A Tattoo
It is Saturday morning at 7:15am and I’m eating breakfast with my daughter Alice. She is six and half years old. We are eating French toast that I made from scratch. On the table is fresh squeezed orange juice, real maple syrup and a bowl of blueberries. I’m a newly divorced father. I’m proud of myself.
We are discussing what we are going to do that day — farmers market, a play date with a friend in the park, lunch at our favorite diner, and then maybe a movie.
She holds up a small white square of cardboard. She unfolds it.

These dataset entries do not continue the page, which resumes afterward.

(* ===== verification/Mutex.v ===== *)
(** * Locks (env/mutex.h, env/mutex.cc)

    [Class Lockable] is what the guards need of a lock: who holds it, when it can be
    taken and what releasing it does. [Module Mutex] has the three guard templates over
    any such lock and the system of all guards of one lock, with the calls of any number
    of threads interleaved. Instances are the lock the source implements itself,
    [CASLock], and, over what pthread documents of its objects ([Class Pthread]), its
    [Mutex], [RWMutex] and [Spinlock] ([MutexT], [RWMutexT], [SpinlockT]). [Semaphore] is
    at the end.

    Theorems: guards exclude each other as their kinds say, never release what they do
    not hold, and leave the lock free ([guards_exclusive]); some thread can always go on
    ([guards_progress]); a semaphore never lets more waiters pass than it was posted
    ([semaphore_conserves]). *)

From stdpp Require Import gmap.
From S2P Require Import Prelude.

(** How a lock is held. *)
Inductive mode := Shared | Exclusive.

#[export] Instance mode_eq_dec : EqDecision mode.
Proof. solve_decision. Defined.

(** A lock: [acquire] by a thread is [None] when the caller waits; [error] is the error
    number of that call, which the caller is not told. *)
Class LockOps (L : Type) := {
  unlocked : L;
  acquire : Z → mode → L → option L;
  error : Z → mode → L → Z;
  release : mode → L → L
}.

(** What the guards rely on; [held] is how the lock is held, [supports] the modes that
    the lock has. A call that has an error takes nothing. *)
Class Lockable (L : Type) `{!LockOps L} := {
  supports : mode → bool;
  held : L → list mode;
  held_unlocked : held unlocked = [];
  acquire_exclusive t l l' : error t Exclusive l = 0%Z → acquire t Exclusive l = Some l' →
    (held l = []) ∧ (held l' = [Exclusive]);
  acquire_shared t l l' : error t Shared l = 0%Z → acquire t Shared l = Some l' →
    Exclusive ∉ held l ∧ (held l' ≡ₚ Shared :: held l);
  acquire_error t m l l' : error t m l ≠ 0%Z → acquire t m l = Some l' → held l' = held l;
  acquire_free t m l : supports m = true → held l = [] → error t m l = 0%Z ∧ is_Some (acquire t m l);
  release_held m l : m ∈ held l → held l ≡ₚ m :: held (release m l)
}.

Module Mutex.

(** ** The guards *)

(** Which call a guard template takes the lock with. *)
Definition ScopedLockImpl : mode := Exclusive.
Definition ReadScopedLockImpl : mode := Shared.
Definition WriteScopedLockImpl : mode := Exclusive.

Record Guard := mkGuard { kind : mode; locked_ : bool }.

Section guards.
Context {L : Type} `{!LockOps L}.

(** The constructor, [lock], [unlock] and the destructor of a guard, called by thread [t];
    [None] while the caller waits. *)
Definition construct (t : Z) (k : mode) (l : L) : option (L * Guard) :=
  l ← acquire t k l; mret (l, mkGuard k true).

Definition lock (t : Z) (g : Guard) (l : L) : option (L * Guard) :=
  if locked_ g then Some (l, g)
  else l ← acquire t (kind g) l; mret (l, mkGuard (kind g) true).

Definition unlock (g : Guard) (l : L) : L * Guard :=
  if locked_ g then (release (kind g) l, mkGuard (kind g) false) else (l, g).

Definition destruct_guard (g : Guard) (l : L) : L := (unlock g l).1.

(** All guards of one lock, by number, and the calls on them. *)
Record Sys := mkSys { the_lock : L; guards : gmap nat Guard }.

Inductive call :=
  | Construct (t : Z) (i : nat) (k : mode)
  | Lock (t : Z) (i : nat)
  | Unlock (i : nat)
  | Destruct (i : nat).

(** One call; [None] when it waits or there is no such guard. *)
Definition exec (c : call) (s : Sys) : option Sys :=
  match c with
  | Construct t i k =>
      match guards s !! i with
      | Some _ => None
      | None => '(l, g) ← construct t k (the_lock s); mret (mkSys l (<[i := g]> (guards s)))
      end
  | Lock t i =>
      g ← guards s !! i; '(l, g) ← lock t g (the_lock s); mret (mkSys l (<[i := g]> (guards s)))
  | Unlock i =>
      g ← guards s !! i;
      let '(l, g) := unlock g (the_lock s) in mret (mkSys l (<[i := g]> (guards s)))
  | Destruct i =>
      g ← guards s !! i; mret (mkSys (destruct_guard g (the_lock s)) (delete i (guards s)))
  end.

(** A sequence of calls, in the order in which they take effect. *)
Fixpoint exec_all (cs : list call) (s : Sys) : option Sys :=
  match cs with
  | [] => Some s
  | c :: cs => s ← exec c s; exec_all cs s
  end.

Definition Sys_new : Sys := mkSys unlocked ∅.

(** Does a call not have an error? Those that take the lock can. *)
Definition fits (c : call) (s : Sys) : bool :=
  match c with
  | Construct t i k => bool_decide (error t k (the_lock s) = 0%Z)
  | Lock t i =>
      match guards s !! i with
      | Some g => locked_ g || bool_decide (error t (kind g) (the_lock s) = 0%Z)
      | None => true
      end
  | _ => true
  end.

Fixpoint errorless (cs : list call) (s : Sys) : bool :=
  match cs with
  | [] => true
  | c :: cs => fits c s && match exec c s with Some s => errorless cs s | None => true end
  end.

End guards.

(** ** The invariant *)

Section laws.
Context {L : Type} `{!LockOps L, !Lockable L}.
Implicit Types (l : L) (s : Sys (L := L)).

(** The modes in which the guards of [m] hold the lock. *)
Definition holding (m : gmap nat Guard) : list mode :=
  omap (λ ig : nat * Guard, if locked_ ig.2 then Some (kind ig.2) else None) (map_to_list m).

Definition wf (s : Sys) : Prop :=
  held (the_lock s) ≡ₚ holding (guards s) ∧
  (Exclusive ∈ held (the_lock s) → held (the_lock s) = [Exclusive]).

Lemma holding_insert m i g : m !! i = None →
  holding (<[i := g]> m) ≡ₚ (if locked_ g then [kind g] else []) ++ holding m.
Proof.
  intros Hi. unfold holding. rewrite (map_to_list_insert m i g Hi). simpl. by destruct (locked_ g).
Qed.

Lemma holding_take m i g : m !! i = Some g →
  holding m ≡ₚ (if locked_ g then [kind g] else []) ++ holding (delete i m).
Proof.
  intros Hi. rewrite <- (insert_delete_id m i g Hi) at 1. apply holding_insert, lookup_delete_eq.
Qed.

Lemma holding_update m i g g' : m !! i = Some g →
  holding (<[i := g']> m) ≡ₚ (if locked_ g' then [kind g'] else []) ++ holding (delete i m).
Proof.
  intros Hi. rewrite <- insert_delete_eq. apply holding_insert, lookup_delete_eq.
Qed.

Lemma wf_new : wf Sys_new.
Proof. unfold wf, Sys_new, holding. simpl. rewrite held_unlocked, map_to_list_empty. split; [done|].
  by intros ?%not_elem_of_nil. Qed.

(** Taking the lock adds one holder; the others are none, or all of them share. *)
Lemma acquire_wf t k l l' hs : error t k l = 0%Z → acquire t k l = Some l' → held l ≡ₚ hs →
  held l' ≡ₚ k :: hs ∧ (Exclusive ∈ held l' → held l' = [Exclusive]).
Proof.
  intros He Ha Hh. destruct k.
  - apply acquire_shared in Ha as [Hn Hl]; [|done]. split; [by rewrite Hl, Hh|]. intros Hx.
    rewrite Hl in Hx. by apply elem_of_cons in Hx as [?|?].
  - apply acquire_exclusive in Ha as [Hn Hl]; [|done]. rewrite Hn in Hh. apply Permutation_nil_l in Hh. subst hs. by rewrite Hl.
Qed.

Lemma release_wf k l hs : held l ≡ₚ k :: hs → (Exclusive ∈ held l → held l = [Exclusive]) →
  held (release k l) ≡ₚ hs ∧ (Exclusive ∈ held (release k l) → held (release k l) = [Exclusive]).
Proof.
  intros Hh He. assert (k ∈ held l) as Hk by (rewrite Hh; by left). pose proof (release_held k l Hk) as Hr.
  split; [apply (Permutation_cons_inv (a := k)); by rewrite <- Hr|].
  intros Hx. assert (Exclusive ∈ held l) as Hxl by (rewrite Hr; by right).
  apply He in Hxl. rewrite Hxl in Hr. apply Permutation_length in Hr. simpl in Hr.
  destruct (held (release k l)); [by apply not_elem_of_nil in Hx|done].
Qed.

Lemma exec_wf c s s' : wf s → fits c s = true → exec c s = Some s' → wf s'.
Proof.
  intros [Hh He] Hf Hs. destruct c as [t i k|t i|i|i]; simpl in Hs, Hf; destruct (guards s !! i) as [g|] eqn:Hi; try done.
  - apply bool_decide_eq_true in Hf.
    unfold construct in Hs. destruct (acquire t k (the_lock s)) as [l|] eqn:Ha; [|done]. injection Hs as <-.
    destruct (acquire_wf _ _ _ _ _ Hf Ha Hh) as [H1 H2]. split; [|exact H2]. simpl. by rewrite H1, holding_insert.
  - unfold lock in Hs. simpl in Hs. destruct (locked_ g) eqn:Hg.
    { injection Hs as <-. unfold wf. simpl. by rewrite insert_id. }
    apply bool_decide_eq_true in Hf.
    destruct (acquire t (kind g) (the_lock s)) as [l|] eqn:Ha; [|done]. injection Hs as <-.
    rewrite (holding_take _ _ _ Hi), Hg in Hh. destruct (acquire_wf _ _ _ _ _ Hf Ha Hh) as [H1 H2].
    split; [|exact H2]. simpl. by rewrite H1, (holding_update _ _ _ _ Hi).
  - unfold unlock in Hs. simpl in Hs. destruct (locked_ g) eqn:Hg; injection Hs as <-.
    2: { unfold wf. simpl. by rewrite insert_id. }
    rewrite (holding_take _ _ _ Hi), Hg in Hh. destruct (release_wf _ _ _ Hh He) as [H1 H2].
    split; [|exact H2]. simpl. by rewrite H1, (holding_update _ _ _ _ Hi).
  - injection Hs as <-. unfold wf, destruct_guard, unlock. simpl.
    rewrite (holding_take _ _ _ Hi) in Hh. destruct (locked_ g); [|done].
    destruct (release_wf _ _ _ Hh He) as [H1 H2]. by split.
Qed.

Lemma exec_all_wf cs : ∀ s s', wf s → errorless cs s = true → exec_all cs s = Some s' → wf s'.
Proof.
  induction cs as [|c cs IH]; intros s s' Hs Hl He; simpl in He, Hl; [by simplify_eq|].
  apply andb_true_iff in Hl as [Hf Hl].
  destruct (exec c s) as [s1|] eqn:Hc; [|done]. simpl in He. eapply IH; [|done|done]. by eapply exec_wf.
Qed.

(** A call that has an error goes unnoticed: the guard believes that it has the lock,
    which is held as before. *)
Lemma error_unnoticed t k l l' g : error t k l ≠ 0%Z → construct t k l = Some (l', g) →
  locked_ g = true ∧ held l' = held l.
Proof.
  unfold construct. intros He (x & Hx & [= <- <-])%bind_Some. split; [done|]. by eapply acquire_error.
Qed.

Lemma holding_two m i j gi gj : i ≠ j → m !! i = Some gi → m !! j = Some gj →
  locked_ gi = true → locked_ gj = true → ∃ rest, holding m ≡ₚ kind gi :: kind gj :: rest.
Proof.
  intros Hij Hi Hj Hli Hlj. exists (holding (delete j (delete i m))).
  rewrite (holding_take _ _ _ Hi), Hli. simpl. apply Permutation_skip.
  rewrite (holding_take (delete i m) j gj), Hlj; [done|]. by rewrite lookup_delete_ne.
Qed.

Lemma holding_none m : (∀ i g, m !! i = Some g → locked_ g = false) → holding m = [].
Proof.
  intros H. unfold holding. assert (∀ ig, ig ∈ map_to_list m → locked_ ig.2 = false) as Hl.
  { intros [i g] Hin. apply elem_of_map_to_list in Hin. by apply (H i). }
  induction (map_to_list m) as [|ig l IH]; [done|]. simpl. rewrite Hl by by left.
  apply IH. intros x Hx. apply Hl. by right.
Qed.

Lemma wf_free s : wf s → (∀ i g, guards s !! i = Some g → locked_ g = false) → held (the_lock s) = [].
Proof. intros [Hh _] Hn. rewrite (holding_none _ Hn) in Hh. by apply Permutation_nil_r. Qed.

Lemma construct_free t k s : supports k = true → held (the_lock s) = [] →
  error t k (the_lock s) = 0%Z ∧ is_Some (construct t k (the_lock s)).
Proof.
  intros Hk Hh. destruct (acquire_free t k (the_lock s) Hk Hh) as [He [l Hl]]. split; [done|].
  unfold construct. rewrite Hl. by eexists.
Qed.

(** Destroying a guard that has the lock takes effect at once and leaves one holder less. *)
Lemma destruct_holder s i g : wf s → guards s !! i = Some g → locked_ g = true →
  ∃ s', exec (Destruct i) s = Some s' ∧ wf s' ∧ guards s' = delete i (guards s) ∧
    length (held (the_lock s)) = S (length (held (the_lock s'))).
Proof.
  intros Hw Hi Hg. exists (mkSys (release (kind g) (the_lock s)) (delete i (guards s))).
  assert (exec (Destruct i) s = Some (mkSys (release (kind g) (the_lock s)) (delete i (guards s)))) as Hex.
  { simpl. rewrite Hi. simpl. unfold destruct_guard, unlock. by rewrite Hg. }
  split; [done|]. split; [by apply (exec_wf (Destruct i) s)|]. split; [done|]. destruct Hw as [Hh He].
  rewrite (holding_take _ _ _ Hi), Hg in Hh. destruct (release_wf _ _ _ Hh He) as [H1 _].
  apply Permutation_length in Hh, H1. simpl in *. lia.
Qed.

Lemma wf_holder s : wf s → held (the_lock s) ≠ [] → ∃ i g, guards s !! i = Some g ∧ locked_ g = true.
Proof.
  intros Hw Hn. destruct (decide (map_Forall (λ _ g, locked_ g = false) (guards s))) as [Hf|Hf].
  - by destruct Hn; apply wf_free.
  - apply map_not_Forall in Hf as (i & g & Hi & Hg); [|apply _]. exists i, g. by destruct (locked_ g).
Qed.

Definition holder s (i : nat) : Prop := ∃ g, guards s !! i = Some g ∧ locked_ g = true.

“It’s a tattoo!” she declares.
“That’s good. Where did you get it?”
“At Lily’s birthday party.”
She coquettishly lifts her shirt and positions it in the middle of her naked chest.
“Should I put it here?”
“That would be fine.”
I’m struggling. The tattoo is of an ornate gold Gothic cross festooned with curling snakes. At the center of the cross is a large black heart. The heart is also festooned with writhing snakes.
Should I take it away? Tell her I’m calling Lily’s parents? Lecture her on the danger of birthday parties? Or do I let her tattoo herself and thereby encourage her first steps towards what will inevitably lead to nipple piercing in her teenage years (“But Dad you let me wear that Goth tattoo when I was six.”).
How do I overwhelm a threatening object? I reach for my best weapon.
“I want to tell you a story about my friend Mark,” I say.
Alice eyes me suspiciously.
“One day he was feeling sad because of a girl. He decided get a tattoo.”
There is a flicker of interest.
“So he asked me to help him. Together we found a store underneath a railway bridge. It was raining. Inside the store was a man with a needle. The store was dirty and dark and the man was short and he walked with a limp. He asked Mark what kind of tattoo he wanted. Mark said he wanted a Native American symbol called the Medicine Wheel. He drew a picture for the man and colored it in and handed the picture to him. The man told Mark to lie down in an old dentist’s chair. Then the man then took the needle and burned the shape into Mark’s skin.”
“Did it hurt?.”
“Oh yes. It was bleeding.”
“And what did Mark do?”
“He passed out.”
“What do you mean, ‘passed out.’ ”
“He fainted.”
“Did he wake up?”
“Yes, he woke up after the man gave him some water with sugar in it. The glass had dead flies in it.”
“And then what happened?”
“The man wrapped his arm up in a bandage.”
“And?”
“And then Mark and I went to a bar and then we went home.”
“What happened next?”
“A few days later Mark unwrapped the bandage. It had scabs on it but Mark thought it looked really cool.”
“What happened next?”
“He was playing sports and another friend looked at his arm and said ‘why do you have a pie chart on your arm?’”
“What is a pie chart?”
“It’s a math thing.”
What happened next?
“Mark was embarrassed.”
“And then what?”
“A few months later Mark got a new girlfriend. He wasn’t sad anymore. But there was a problem.”
“What was that?”
“His girlfriend hated the pie chart.”
“What happened next?
“Mark wore long sleeves.”
“Did the he take the tattoo off?”
“No. That’s the problem with tattoos. They don’t come off. They last forever and ever.”